> **What to produce**
Scan the records for lines with the word "that", and copy every such line.

Stored data entries:
=== Section Start ===
(* ===== verification/MemblockProps.v ===== *)
(** * MemblockProps: what the early allocator guarantees

    The entry points of [mm/memblock.c] as the operations of a transition
    system, and the theorems about them. Before [memblock_allow_resize] every
    history runs to completion and keeps the invariant; a call that does not have
    to grow an array has exactly its effect on the address map. Nothing is
    claimed of a call that grows an array, which may fail a [BUG_ON] or put the
    two arrays on top of each other: that and two more places where the code
    departs from what its comments or its own bookkeeping promise are at the end. *)

From S2P Require Import Prelude Memblock MemblockArray MemblockFind MemblockState MemblockOps.

Inductive memblock_op :=
| OpAdd (base size nid flags : Z)
| OpReserve (base size : Z)
| OpFree (base size : Z)
| OpRemove (base size : Z)
| OpSetClr (base size : Z) (set : bool) (flag : Z)
| OpMarkMirror (base size : Z)
| OpSetNode (base size : Z) (ty : mtype) (nid : Z)
| OpAlloc (size align start end_ nid flags : Z)
| OpVirtAlloc (size align min_addr max_addr nid : Z)
| OpEnforceLimit (limit : Z)
| OpSetLimit (limit : Z)
| OpAllowResize.

Section Props.
Context (cfg : memblock_config).

Definition ignore (c : outcome (Z * memblock)) : outcome memblock := let* (_, m) := c in Ok m.

Definition exec (o : memblock_op) (m : memblock) : outcome memblock :=
  match o with
  | OpAdd base size nid flags => ignore (memblock_add_region cfg base size nid flags m)
  | OpReserve base size => ignore (memblock_reserve cfg base size m)
  | OpFree base size => ignore (memblock_free cfg base size m)
  | OpRemove base size => ignore (memblock_remove cfg base size m)
  | OpSetClr base size set flag => ignore (memblock_setclr_flag cfg base size set flag m)
  | OpMarkMirror base size => ignore (memblock_mark_mirror cfg base size m)
  | OpSetNode base size ty nid => ignore (memblock_set_node cfg base size ty nid m)
  | OpAlloc size align start end_ nid flags =>
      ignore (memblock_alloc_range_nid cfg size align start end_ nid flags m)
  | OpVirtAlloc size align min_addr max_addr nid =>
      ignore (memblock_virt_alloc_internal cfg size align min_addr max_addr nid m)
  | OpEnforceLimit limit => memblock_enforce_memory_limit cfg limit m
  | OpSetLimit limit => Ok (memblock_set_current_limit limit m)
  | OpAllowResize => Ok (memblock_allow_resize m)
  end.
(* ===== verification/Hweight.v ===== *)
(** * Hweight: lib/hweight.c counts bits

    The bit-parallel population counts equal the number of set bits.  The
    first three steps act on every byte separately (the masks cut off what the
    shifts bring in from the byte above), so one byte is checked exhaustively
    and the words follow by induction on the number of bytes. *)

From S2P Require Import Prelude Bits.

(** Number of [i] in [[lo, lo + n)] with [p i]. *)
Fixpoint count (p : Z -> bool) (lo : Z) (n : nat) : Z :=
  match n with
  | O => 0
  | S n => Z.b2z (p lo) + count p (lo + 1) n
  end.

Definition popcount (w : Z) (n : nat) : Z := count (Z.testbit w) 0 n.

Lemma count_bounds p lo n : 0 <= count p lo n <= Z.of_nat n.
Proof. revert lo. induction n as [|n IH]; intros lo; simpl; [lia|]. specialize (IH (lo + 1)). destruct (p lo); simpl; lia. Qed.

Lemma count_ext p q lo n : (forall i, lo <= i < lo + Z.of_nat n -> p i = q i) -> count p lo n = count q lo n.
Proof.
  revert lo. induction n as [|n IH]; intros lo H; simpl; [done|]. rewrite (H lo) by lia. f_equal. apply IH. intros. apply H. lia.
Qed.

Lemma count_app p lo n m : count p lo (n + m) = count p lo n + count p (lo + Z.of_nat n) m.
Proof.
  revert lo. induction n as [|n IH]; intros lo; simpl; [by rewrite Z.add_0_r|]. rewrite IH.
  replace (lo + 1 + Z.of_nat n) with (lo + Z.of_nat (S n)) by lia. lia.
Qed.
(* ===== verification/FindBit.v ===== *)
(** * FindBit: lib/find_bit.c

    The searches for set and clear bits in an array of words.  [scan] is the
    specification they all meet: the first index of a range that satisfies a
    predicate, or the end of the range. *)

From S2P Require Import Prelude Bits.

(** ** Model *)

(** The [while (!tmp)] loop of [_find_next_bit]. *)
Fixpoint find_next_loop (n : nat) (addr : list Z) (nbits start tmp invert : Z) : outcome Z :=
  match n with
  | O => NoFuel
  | S n =>
    if tmp =? 0 then
      let start := u64 (start + BITS_PER_LONG) in
      if nbits <=? start then Ok nbits
      else
        let* w := rd addr (start / BITS_PER_LONG) in
        find_next_loop n addr nbits start (Z.lxor w invert) invert
    else Ok (Z.min (start + __ffs tmp) nbits)
  end.

Definition _find_next_bit (addr : list Z) (nbits start invert : Z) : outcome Z :=
  if (nbits =? 0) || (nbits <=? start) then Ok nbits
  else
    let* w := rd addr (start / BITS_PER_LONG) in
    let tmp := Z.lxor w invert in
    let tmp := Z.land tmp (BITMAP_FIRST_WORD_MASK start) in
    let start := round_down start BITS_PER_LONG in
    find_next_loop (length addr + 1) addr nbits start tmp invert.

Definition find_next_bit (addr : list Z) (size offset : Z) : outcome Z :=
  _find_next_bit addr size offset 0.

Definition find_next_zero_bit (addr : list Z) (size offset : Z) : outcome Z :=
  _find_next_bit addr size offset ULLONG_MAX.

Fixpoint find_first_bit_loop (n : nat) (addr : list Z) (size idx : Z) : outcome Z :=
  match n with
  | O => NoFuel
  | S n =>
    if idx * BITS_PER_LONG <? size then
      let* w := rd addr idx in
      if negb (w =? 0) then Ok (Z.min (idx * BITS_PER_LONG + __ffs w) size)
      else find_first_bit_loop n addr size (idx + 1)
    else Ok size
  end.

Definition find_first_bit (addr : list Z) (size : Z) : outcome Z :=
  find_first_bit_loop (length addr + 1) addr size 0.

Fixpoint find_first_zero_bit_loop (n : nat) (addr : list Z) (size idx : Z) : outcome Z :=
  match n with
  | O => NoFuel
  | S n =>
    if idx * BITS_PER_LONG <? size then
      let* w := rd addr idx in
      if negb (w =? ULLONG_MAX) then Ok (Z.min (idx * BITS_PER_LONG + ffz w) size)
      else find_first_zero_bit_loop n addr size (idx + 1)
    else Ok size
  end.

Definition find_first_zero_bit (addr : list Z) (size : Z) : outcome Z :=
  find_first_zero_bit_loop (length addr + 1) addr size 0.

(** The [do { } while (idx--)] loop; [n] counts the remaining words. *)
Fixpoint find_last_loop (n : nat) (addr : list Z) (size val idx : Z) : outcome Z :=
  match n with
  | O => NoFuel
  | S n =>
    let* w := rd addr idx in
    let val := Z.land val w in
    if negb (val =? 0) then Ok (idx * BITS_PER_LONG + __fls val)
    else if idx =? 0 then Ok size
    else find_last_loop n addr size ULLONG_MAX (idx - 1)
  end.

Definition find_last_bit (addr : list Z) (size : Z) : outcome Z :=
  if negb (size =? 0) then
    find_last_loop (length addr + 1) addr size (BITMAP_LAST_WORD_MASK size) ((size - 1) / BITS_PER_LONG)
  else Ok size.

(** ** Specification *)

(** [r] is the first index of [[lo, hi)] with [p], or [hi]. *)
Definition scan (p : Z -> bool) (lo hi r : Z) : Prop :=
  (lo <= r < hi /\ p r = true /\ forall i, lo <= i < r -> p i = false) \/
  (r = hi /\ forall i, lo <= i < hi -> p i = false).

Lemma scan_unique p lo hi r r' : scan p lo hi r -> scan p lo hi r' -> r = r'.
Proof.
  intros [(H1&H2&H3)|[-> H1]] [(H1'&H2'&H3')|[-> H1']]; try done.
  - destruct (Z.lt_trichotomy r r') as [?|[?|?]]; [rewrite H3' in H2 by lia| |rewrite H3 in H2' by lia]; done.
  - rewrite H1' in H2 by lia. done.
  - rewrite H1 in H2' by lia. done.
Qed.

(** ** Proofs *)

Section Find.
Context (addr : list Z).
Hypothesis Haddr : words addr.

Lemma find_next_loop_spec p invert nbits start0 : is_word invert ->
  (forall i, 0 <= i -> p i = xorb (bit addr i) (Z.testbit invert (i mod 64))) ->
  nbits <= capacity addr -> capacity addr < 2 ^ 63 -> forall n k tmp,
  0 <= k -> 64 * k < nbits -> capacity addr < 64 * (k + Z.of_nat n) -> is_word tmp ->
  (forall j, 0 <= j < 64 -> Z.testbit tmp j = (start0 <=? 64 * k + j) && p (64 * k + j)) ->
  (forall i, start0 <= i < 64 * k -> p i = false) -> start0 < 64 * (k + 1) ->
  exists r, find_next_loop n addr nbits (64 * k) tmp invert = Ok r /\ scan p start0 nbits r.
Proof.
  intros Hinv Hp Hcap Hmax. induction n as [|n IH]; intros k tmp Hk Hnb Hn Htmp Hbits Hbefore Hs0.
  { unfold capacity in *. lia. }
  cbn [find_next_loop]. unfold capacity in *. destruct (tmp =? 0) eqn:E.
  - apply Z.eqb_eq in E. rewrite word_zero in E by done.
    assert (Hno : forall i, start0 <= i < 64 * (k + 1) -> p i = false).
    { intros i Hi. destruct (decide (i < 64 * k)); [apply Hbefore; lia|].
      specialize (Hbits (i - 64 * k) ltac:(lia)). rewrite E in Hbits by lia.
      replace (64 * k + (i - 64 * k)) with i in Hbits by lia.
      destruct (p i); [lia|done]. }
    rewrite u64_small by (unfold ULLONG_MAX, BITS_PER_LONG; lia). unfold BITS_PER_LONG.
    replace (64 * k + 64) with (64 * (k + 1)) by lia. case_if.
    { exists nbits. split; [done|]. right. split; [done|]. intros i Hi. apply Hno. lia. }
    rewrite Z.mul_comm, Z.div_mul, Z.mul_comm by lia.
    destruct (rd_word addr (k + 1) Haddr) as (w&->&Hw&Hwb); [lia|]. cbn [obind].
    apply IH; try done; try lia; [by apply lxor_word|].
    intros j Hj. rewrite Z.lxor_spec, Hwb, Hp by lia. destruct (bit_split (k + 1) j Hj) as [_ ->].
    destruct (start0 <=? 64 * (k + 1) + j) eqn:E2; [done|lia].
  - destruct (__ffs_spec tmp Htmp ltac:(lia)) as (Hf&Hfb&Hfno). rewrite Hbits in Hfb by lia.
    eexists. split; [done|]. set (f := __ffs tmp) in *.
    assert (Hno : forall i, start0 <= i < 64 * k + f -> p i = false).
    { intros i Hi. destruct (decide (i < 64 * k)); [apply Hbefore; lia|].
      specialize (Hfno (i - 64 * k) ltac:(lia)). rewrite Hbits in Hfno by lia.
      replace (64 * k + (i - 64 * k)) with i in Hfno by lia. destruct (p i); [lia|done]. }
    apply andb_prop in Hfb as [? ?]. destruct (decide (64 * k + f < nbits)).
    + rewrite Z.min_l by lia. left. split_and!; [lia..|done|done].
    + rewrite Z.min_r by lia. right. split; [done|]. intros i Hi. apply Hno. lia.
Qed.

Lemma round_down_64 x : 0 <= x <= ULLONG_MAX -> round_down x BITS_PER_LONG = 64 * (x / 64).
Proof.
  intros Hx. change BITS_PER_LONG with (2 ^ 6). rewrite round_down_pow2 by lia.
  pose proof (Z.div_mod x 64 ltac:(lia)). change (2 ^ 6) with 64. lia.
Qed.

Lemma _find_next_bit_spec p invert nbits start : is_word invert ->
  (forall i, 0 <= i -> p i = xorb (bit addr i) (Z.testbit invert (i mod 64))) ->
  0 <= start -> 0 <= nbits <= capacity addr -> capacity addr < 2 ^ 63 ->
  exists r, _find_next_bit addr nbits start invert = Ok r /\ scan p start nbits r.
Proof.
  intros Hinv Hp Hst Hnb Hmax. unfold _find_next_bit. case_if.
  { exists nbits. split; [done|]. right. split; [done|]. intros i Hi. lia. }
  unfold capacity in *. destruct (bit_eta start) as [Heta Hm]. pose proof (Z.div_pos start 64 Hst ltac:(lia)).
  destruct (rd_word addr (start / BITS_PER_LONG) Haddr) as (w&->&Hw&Hwb); [unfold BITS_PER_LONG; lia|]. cbn [obind].
  rewrite round_down_64 by (unfold ULLONG_MAX; lia).
  apply (find_next_loop_spec p); try done; unfold capacity; try lia.
  - apply land_word; [by apply lxor_word|]. apply (shl_word ULLONG_MAX).
  - intros j Hj. rewrite Z.land_spec, Z.lxor_spec, Hwb, first_mask_bit, Hp by lia.
    destruct (bit_split (start / 64) j Hj) as [_ ->]. unfold BITS_PER_LONG. rewrite andb_comm. f_equal. lia.
Qed.

Lemma find_next_bit_spec size offset :
  0 <= offset -> 0 <= size <= capacity addr -> capacity addr < 2 ^ 63 ->
  exists r, find_next_bit addr size offset = Ok r /\ scan (bit addr) offset size r.
Proof.
  intros. apply _find_next_bit_spec; try done.
  intros i Hi. by rewrite Z.bits_0, xorb_false_r.
Qed.

Lemma find_next_zero_bit_spec size offset :
  0 <= offset -> 0 <= size <= capacity addr -> capacity addr < 2 ^ 63 ->
  exists r, find_next_zero_bit addr size offset = Ok r /\ scan (fun i => negb (bit addr i)) offset size r.
Proof.
  intros. apply (_find_next_bit_spec (fun i => negb (bit addr i))); try done.
  intros i Hi. destruct (bit_eta i) as [_ Hm]. rewrite all_ones_bit by lia.
  destruct (i mod 64 <? 64) eqn:E; [by rewrite xorb_true_r|lia].
Qed.

(** The two forward searches from 0 share their proof: [f] is the word the
    loop looks at and [p] the bit it is after. *)
Lemma first_hit p k f size : is_word f -> f <> 0 ->
  (forall j, 0 <= j < 64 -> Z.testbit f j = p (64 * k + j)) ->
  (forall i, 0 <= i < 64 * k -> p i = false) -> 0 <= k ->
  scan p 0 size (Z.min (k * BITS_PER_LONG + __ffs f) size) \/ size <= 64 * k.
Proof.
  intros Hf Hne Hbits Hbefore Hk. destruct (decide (size <= 64 * k)); [by right|left].
  destruct (__ffs_spec f Hf Hne) as (Hr&Hb&Hno). unfold BITS_PER_LONG. rewrite (Z.mul_comm k).
  assert (Hall : forall i, 0 <= i < 64 * k + __ffs f -> p i = false).
  { intros i Hi. destruct (decide (i < 64 * k)); [apply Hbefore; lia|].
    specialize (Hno (i - 64 * k) ltac:(lia)). rewrite Hbits in Hno by lia. by replace (64 * k + (i - 64 * k)) with i in Hno by lia. }
  rewrite Hbits in Hb by lia. destruct (decide (64 * k + __ffs f < size)).
  - rewrite Z.min_l by lia. left. split_and!; [lia..|done|done].
  - rewrite Z.min_r by lia. right. split; [done|]. intros i Hi. apply Hall. lia.
Qed.

Lemma find_first_bit_loop_spec size n : forall k, 0 <= k -> 64 * k <= capacity addr -> size <= capacity addr ->
  capacity addr < 64 * (k + Z.of_nat n) -> (forall i, 0 <= i < 64 * k -> bit addr i = false) ->
  exists r, find_first_bit_loop n addr size k = Ok r /\ scan (bit addr) 0 size r.
Proof.
  unfold capacity. induction n as [|n IH]; intros k Hk Hkc Hcap Hn Hbefore; cbn [find_first_bit_loop]; unfold BITS_PER_LONG.
  - lia.
  - case_if.
    2:{ exists size. split; [done|]. right. split; [done|]. intros i Hi. apply Hbefore. lia. }
    destruct (rd_word addr k Haddr) as (w&->&Hw&Hwb); [lia|]. cbn [obind]. destruct (w =? 0) eqn:E; cbn [negb].
    + apply IH; [lia|lia|done|lia|]. intros i Hi. destruct (decide (i < 64 * k)); [apply Hbefore; lia|].
      apply Z.eqb_eq in E. specialize (Hwb (i - 64 * k) ltac:(lia)). rewrite E, Z.bits_0 in Hwb.
      by replace (64 * k + (i - 64 * k)) with i in Hwb by lia.
    + destruct (first_hit (bit addr) k w size) as [Hsc|?]; try done; try lia. by eexists.
Qed.

Lemma find_first_bit_spec size : 0 <= size <= capacity addr ->
  exists r, find_first_bit addr size = Ok r /\ scan (bit addr) 0 size r.
Proof. intros. apply find_first_bit_loop_spec; unfold capacity in *; lia. Qed.

Lemma bnot_zero w : is_word w -> bnot w = 0 <-> w = ULLONG_MAX.
Proof.
  intros Hw. rewrite (word_zero _ (bnot_word w)). split.
  - intros H. apply word_ext; [done|by unfold is_word, ULLONG_MAX|]. intros j Hj.
    rewrite all_ones_bit by lia. specialize (H j Hj). rewrite bnot_bit in H by done.
    destruct (Z.testbit w j); [|done]. lia.
  - intros -> j Hj. rewrite bnot_bit, all_ones_bit by lia. lia.
Qed.

Lemma find_first_zero_bit_loop_spec size n : forall k, 0 <= k -> 64 * k <= capacity addr -> size <= capacity addr ->
  capacity addr < 64 * (k + Z.of_nat n) -> (forall i, 0 <= i < 64 * k -> bit addr i = true) ->
  exists r, find_first_zero_bit_loop n addr size k = Ok r /\ scan (fun i => negb (bit addr i)) 0 size r.
Proof.
  unfold capacity. induction n as [|n IH]; intros k Hk Hkc Hcap Hn Hbefore; cbn [find_first_zero_bit_loop]; unfold BITS_PER_LONG.
  - lia.
  - case_if.
    2:{ exists size. split; [done|]. right. split; [done|]. intros i Hi. rewrite Hbefore by lia. done. }
    destruct (rd_word addr k Haddr) as (w&->&Hw&Hwb); [lia|]. cbn [obind]. destruct (w =? ULLONG_MAX) eqn:E; cbn [negb].
    + apply IH; [lia|lia|done|lia|]. intros i Hi. destruct (decide (i < 64 * k)); [apply Hbefore; lia|].
      apply Z.eqb_eq in E. specialize (Hwb (i - 64 * k) ltac:(lia)). rewrite E, all_ones_bit in Hwb by lia.
      replace (64 * k + (i - 64 * k)) with i in Hwb by lia. rewrite <- Hwb. lia.
    + destruct (first_hit (fun i => negb (bit addr i)) k (bnot w) size) as [?|?]; try lia.
      * apply bnot_word.
      * rewrite bnot_zero by done. lia.
      * intros j Hj. by rewrite bnot_bit, Hwb.
      * intros i Hi. by rewrite Hbefore.
      * eexists. split; [done|]. done.
Qed.

Lemma find_first_zero_bit_spec size : 0 <= size <= capacity addr ->
  exists r, find_first_zero_bit addr size = Ok r /\ scan (fun i => negb (bit addr i)) 0 size r.
Proof. intros. apply find_first_zero_bit_loop_spec; unfold capacity in *; lia. Qed.

(** [r] is the last set bit below [size], or [size]. *)
Definition last_scan (p : Z -> bool) (size r : Z) : Prop :=
  (0 <= r < size /\ p r = true /\ forall i, r < i < size -> p i = false) \/
  (r = size /\ forall i, 0 <= i < size -> p i = false).

Lemma find_last_loop_spec size n : forall k val, 0 <= k < Z.of_nat n -> 64 * k < size -> k < Z.of_nat (length addr) -> is_word val ->
  (forall j, 0 <= j < 64 -> Z.testbit val j = (64 * k + j <? size)) ->
  (forall i, 64 * (k + 1) <= i < size -> bit addr i = false) ->
  exists r, find_last_loop n addr size val k = Ok r /\ last_scan (bit addr) size r.
Proof.
  induction n as [|n IH]; intros k val Hk Hsz Hlen Hval Hbits Habove; [lia|]. cbn [find_last_loop].
  destruct (rd_word addr k Haddr) as (w&->&Hw&Hwb); [lia|]. cbn [obind].
  assert (Hv : is_word (Z.land val w)) by (apply land_word; [done|unfold is_word in *; lia]).
  assert (Hvb : forall j, 0 <= j < 64 -> Z.testbit (Z.land val w) j = (64 * k + j <? size) && bit addr (64 * k + j))
    by (intros; by rewrite Z.land_spec, Hbits, Hwb).
  destruct (Z.land val w =? 0) eqn:E; cbn [negb].
  - apply Z.eqb_eq in E. rewrite word_zero in E by done.
    assert (Hno : forall i, 64 * k <= i < size -> bit addr i = false).
    { intros i Hi. destruct (decide (64 * (k + 1) <= i)); [apply Habove; lia|].
      specialize (Hvb (i - 64 * k) ltac:(lia)). rewrite E in Hvb by lia.
      replace (64 * k + (i - 64 * k)) with i in Hvb by lia. destruct (bit addr i); [lia|done]. }
    case_if; [exists size; split; [done|]; right; split; [done|]; intros i Hi; apply Hno; lia|].
    apply IH; [lia|lia|lia|by unfold is_word, ULLONG_MAX| |intros; apply Hno; lia].
    intros j Hj. rewrite all_ones_bit by lia. lia.
  - destruct (__fls_spec _ Hv ltac:(lia)) as (Hf&Hfb&Hfno). set (f := __fls (Z.land val w)) in *.
    rewrite Hvb in Hfb by lia. apply andb_prop in Hfb as [Hlt Hb]. eexists. split; [done|]. left.
    unfold BITS_PER_LONG. rewrite (Z.mul_comm k). split_and!; [lia|lia|done|]. intros i Hi.
    destruct (decide (64 * (k + 1) <= i)); [apply Habove; lia|].
    specialize (Hfno (i - 64 * k) ltac:(lia)). rewrite Hvb in Hfno by lia.
    replace (64 * k + (i - 64 * k)) with i in Hfno by lia. destruct (bit addr i); [lia|done].
Qed.

Lemma find_last_bit_spec size : 0 <= size <= capacity addr ->
  exists r, find_last_bit addr size = Ok r /\ last_scan (bit addr) size r.
Proof.
  intros Hs. unfold find_last_bit, capacity in *. destruct (size =? 0) eqn:E; cbn [negb].
  { exists size. split; [done|]. right. split; [done|]. lia. }
  destruct (bit_eta (size - 1)) as [Heta Hm]. pose proof (Z.div_pos (size - 1) 64 ltac:(lia) ltac:(lia)).
  unfold BITS_PER_LONG. apply find_last_loop_spec; try lia; [apply last_mask_word|].
  intros j Hj. rewrite last_mask_bit by done. lia.
Qed.

End Find.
=== Section End ===
> **Completed task**
    history runs to completion and keeps the invariant; a call that does not have
    claimed of a call that grows an array, which may fail a [BUG_ON] or put the
    two arrays on top of each other: that and two more places where the code
    specification they all meet: the first index of a range that satisfies a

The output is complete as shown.